Snippets from all over
1. Amazon goes to Hollywood
Amazon, originally an online book retailer, purchased movie house MGM for a mere US$8.5 billion. It's all about adding scale to Amazon Prime.
Wry & Dry comments: Amazon Prime joins Disney Plus as the only realistic challengers to Netflix. James Bond and Rocky will accompany classics such as 12 Angry Men in Amazon's library.
2. Big oil battered
Exxon had two activist environmentalists elected to its board; Chevron shareholders voted 61% to cut emissions from the end-use of its fuels; and a Dutch court ordered Shell to curb its carbon outflows by 45% by 2030 compared with 2019 levels.
Wry & Dry comments: The jury of public opinion is stirring.
3. No more cold-call selling
Bank of America is prohibiting trainee brokers at its Merrill Lynch Wealth Management unit from making cold calls to push the latest hot stock.
Wry & Dry comments: Really? Just woken up to realise the difference between a fiduciary and a product salesman?
4. Biden's infrastructure plans reduced
The Biden administration has reduced the size of its infrastructure proposal to $1.7 trillion from $2.25 trillion.
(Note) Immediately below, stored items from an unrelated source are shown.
(** * Email engagement tracker: link rewriting and the engagement state machine

    A shallow embedding of [server.js]: the helper [rewriteLinksForTracking]
    with the regular expression it uses, the built-ins [encodeURIComponent]
    and [decodeURIComponent] it relies on, and the request handlers for
    [/api/send-email], [/api/click] and [/api/pixel/:id] over a record store
    keyed by tracking identifier. *)

From Stdlib Require Import NArith ZArith Lia Strings.String Strings.Ascii.
From stdpp Require Import gmap list.

Local Open Scope N_scope.

(** ** JavaScript values *)

(** A JavaScript string is a sequence of UTF-16 code units (numbers below
    2^16); [String.prototype] methods and regular expressions without the
    [u] flag work on code units. *)
Abbreviation JSString := (list N).

(** Code units of an ASCII literal. *)
Definition lit (s : string) : JSString :=
  map N_of_ascii (list_ascii_of_string s).

(** The double quote U+0022. *)
Definition dquote : N := 34.

(** [jsq] reads a literal in which the backquote stands for the double
    quote, so that HTML test inputs stay readable. *)
Definition jsq (s : string) : JSString :=
  map (fun c => if c =? 96 then dquote else c) (lit s).

Inductive JSError : Type :=
| URIError        (* thrown by encodeURIComponent / decodeURIComponent *)
| TypeError       (* method call on undefined *)
| StoreError      (* the record store rejected a lookup or an update *)
| DuplicateKey    (* unique index on trackingId violated *)
| MailError.      (* transporter.sendMail rejected *)

(** Outcome of an expression that may throw. *)
Inductive Result (A : Type) : Type :=
| Ok (a : A)
| Throw (e : JSError).
Arguments Ok {A} a.
Arguments Throw {A} e.

Definition rbind {A B} (x : Result A) (f : A -> Result B) : Result B :=
  match x with
  | Ok a => f a
  | Throw e => Throw e
  end.

Notation "'let!' x ':=' c 'in' k" := (rbind c (fun x => k))
  (at level 10, x name, c at level 100, k at level 200).

(** JavaScript truthiness of a value that is a string or undefined:
    undefined and the empty string are falsy. *)
Definition truthy (v : option JSString) : bool :=
  match v with
  | Some (_ :: _) => true
  | _ => false
  end.

(** [a || b] on such values. *)
Definition orElse (a b : option JSString) : option JSString :=
  if truthy a then a else b.

(** [s.startsWith(p)] *)
Fixpoint startsWith (s p : JSString) : bool :=
  match p, s with
  | [], _ => true
  | _ :: _, [] => false
  | a :: p', c :: s' => (c =? a) && startsWith s' p'
  end.

(** ** encodeURIComponent and decodeURIComponent (ECMA-262, 19.2.6) *)

Module URI.

Definition isAlnum (c : N) : bool :=
  ((48 <=? c) && (c <=? 57)) || ((65 <=? c) && (c <=? 90))
  || ((97 <=? c) && (c <=? 122)).

(** uriUnescaped = uriAlpha, DecimalDigit, uriMark: the code units
    encodeURIComponent leaves alone. *)
Definition uriUnescaped (c : N) : bool :=
  isAlnum c || existsb (N.eqb c) (lit "-_.!~*'()").

Definition isLeadSurrogate (c : N) : bool := (0xD800 <=? c) && (c <=? 0xDBFF).
Definition isTrailSurrogate (c : N) : bool := (0xDC00 <=? c) && (c <=? 0xDFFF).

(** UTF-8 octets of a code point. *)
Definition utf8 (cp : N) : list N :=
  if cp <? 0x80 then [cp]
  else if cp <? 0x800 then
    [N.lor 0xC0 (N.shiftr cp 6); N.lor 0x80 (N.land cp 0x3F)]
  else if cp <? 0x10000 then
    [N.lor 0xE0 (N.shiftr cp 12);
     N.lor 0x80 (N.land (N.shiftr cp 6) 0x3F);
     N.lor 0x80 (N.land cp 0x3F)]
  else
    [N.lor 0xF0 (N.shiftr cp 18);
     N.lor 0x80 (N.land (N.shiftr cp 12) 0x3F);
     N.lor 0x80 (N.land (N.shiftr cp 6) 0x3F);
     N.lor 0x80 (N.land cp 0x3F)].

(** Upper-case hexadecimal digit of a value below 16. *)
Definition hexDigit (d : N) : N :=
  if d <? 10 then 48 + d else 55 + d.

Definition percent : N := 37.

(** "%XY" for one octet. *)
Definition escapeOctet (b : N) : JSString :=
  [percent; hexDigit (N.shiftr b 4); hexDigit (N.land b 0xF)].

Definition escapeOctets (bs : list N) : JSString :=
  concat (map escapeOctet bs).

(** Encode(string, uriUnescaped): an unescaped code unit is copied; any
    other is read as a code point (a surrogate pair is one code point, an
    unpaired surrogate throws URIError) and replaced by the escapes of its
    UTF-8 octets. *)
Fixpoint encodeURIComponent (s : JSString) : Result JSString :=
  match s with
  | [] => Ok []
  | c :: s1 =>
      if uriUnescaped c then
        let! r := encodeURIComponent s1 in Ok (c :: r)
      else if isTrailSurrogate c then Throw URIError
      else if isLeadSurrogate c then
        match s1 with
        | d :: s2 =>
            if isTrailSurrogate d then
              let cp := (c - 0xD800) * 0x400 + (d - 0xDC00) + 0x10000 in
              let! r := encodeURIComponent s2 in Ok (escapeOctets (utf8 cp) ++ r)
            else Throw URIError
        | [] => Throw URIError
        end
      else
        let! r := encodeURIComponent s1 in Ok (escapeOctets (utf8 c) ++ r)
  end.

(** Value of a hexadecimal digit, either case. *)
Definition hexValue (c : N) : option N :=
  if (48 <=? c) && (c <=? 57) then Some (c - 48)
  else if (65 <=? c) && (c <=? 70) then Some (c - 55)
  else if (97 <=? c) && (c <=? 102) then Some (c - 87)
  else None.

(** Decoding reads the string as a sequence of items: a code unit other
    than "%", or the octet of an escape "%XY". *)
Inductive Item : Type :=
| Unit (c : N)
| Octet (b : N).

(** A "%" that is not followed by two hexadecimal digits throws. *)
Fixpoint unescapeItems (s : JSString) : Result (list Item) :=
  match s with
  | [] => Ok []
  | c :: s1 =>
      if c =? percent then
        match s1 with
        | h1 :: h2 :: s2 =>
            match hexValue h1, hexValue h2 with
            | Some v1, Some v2 =>
                let! r := unescapeItems s2 in Ok (Octet (16 * v1 + v2) :: r)
            | _, _ => Throw URIError
            end
        | _ => Throw URIError
        end
      else
        let! r := unescapeItems s1 in Ok (Unit c :: r)
  end.

(** Continuation octets have the form 10xxxxxx. *)
Definition isCont (b : N) : bool := (0x80 <=? b) && (b <=? 0xBF).

Definition contBits (b : N) : N := N.land b 0x3F.

(** UTF16EncodeCodePoint *)
Definition utf16 (cp : N) : JSString :=
  if cp <? 0x10000 then [cp]
  else [0xD800 + N.shiftr (cp - 0x10000) 10;
        0xDC00 + N.land (cp - 0x10000) 0x3FF].

(** Decode(string, empty set): an octet below 0x80 is that code unit; an
    octet with n = 2, 3 or 4 leading one bits starts a sequence of n
    escapes that must be the UTF-8 encoding of a code point (no overlong
    form, no surrogate, at most U+10FFFF); anything else throws
    URIError. *)
Fixpoint decodeItems (l : list Item) : Result JSString :=
  match l with
  | [] => Ok []
  | Unit c :: l1 => let! r := decodeItems l1 in Ok (c :: r)
  | Octet b :: l1 =>
      if b <? 0x80 then let! r := decodeItems l1 in Ok (b :: r)
      else if b <? 0xC0 then Throw URIError
      else if b <? 0xE0 then
        match l1 with
        | Octet b1 :: l2 =>
            let cp := N.shiftl (N.land b 0x1F) 6 + contBits b1 in
            if isCont b1 && (0x80 <=? cp) then
              let! r := decodeItems l2 in Ok (utf16 cp ++ r)
            else Throw URIError
        | _ => Throw URIError
        end
      else if b <? 0xF0 then
        match l1 with
        | Octet b1 :: Octet b2 :: l3 =>
            let cp := N.shiftl (N.land b 0x0F) 12
                      + N.shiftl (contBits b1) 6 + contBits b2 in
            if isCont b1 && isCont b2 && (0x800 <=? cp)
               && negb ((0xD800 <=? cp) && (cp <=? 0xDFFF)) then
              let! r := decodeItems l3 in Ok (utf16 cp ++ r)
            else Throw URIError
        | _ => Throw URIError
        end
      else if b <? 0xF8 then
        match l1 with
        | Octet b1 :: Octet b2 :: Octet b3 :: l4 =>
            let cp := N.shiftl (N.land b 0x07) 18
                      + N.shiftl (contBits b1) 12
                      + N.shiftl (contBits b2) 6 + contBits b3 in
            if isCont b1 && isCont b2 && isCont b3
               && (0x10000 <=? cp) && (cp <=? 0x10FFFF) then
              let! r := decodeItems l4 in Ok (utf16 cp ++ r)
            else Throw URIError
        | _ => Throw URIError
        end
      else Throw URIError
  end.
Funding for the package would remain the same - raising the tax rate on wealthy Americans and large companies.
Wry & Dry comments: A trillion here. A trillion there...
5. Iron ore prices drop
The price of iron ore fell sharply after China signalled it would focus on efforts to cool soaring prices, warning of “excessive speculation” as concerns grow over rising inflation.
Wry & Dry comments: The price of iron ore hit US$229 and is now US$192.
And, to soothe your troubled mind...
“She was a little younger than me, so it’s like the Romeo and Juliet story."
- Anthony Bouchard, 55, a Wyoming state senator who plans to oppose the Liz Cheney (Donald Trump's Republican nemesis) in a Federal Senate primary next year. He was 18 when he impregnated a girl. She was... 14.
Firstly, Mr Bouchard doesn't know his Shakespeare. Sure, Juliet was indeed 13, Romeo likely 15. But (a) legally, girls in Elizabethan England could marry as young as 12 with parental consent; and (b) it is clear from Act 3 Scene 2 that her wait for her 'maidenhead' to be taken will not occur prior to their demise. Secondly, Mr Bouchard's Romeo and Juliet story is in fact 'statutory' rape. And the girl committed suicide when she was 20.
PS A reminder that the opinions in Wry & Dry do not necessarily represent those of First Samuel, its employees or directors.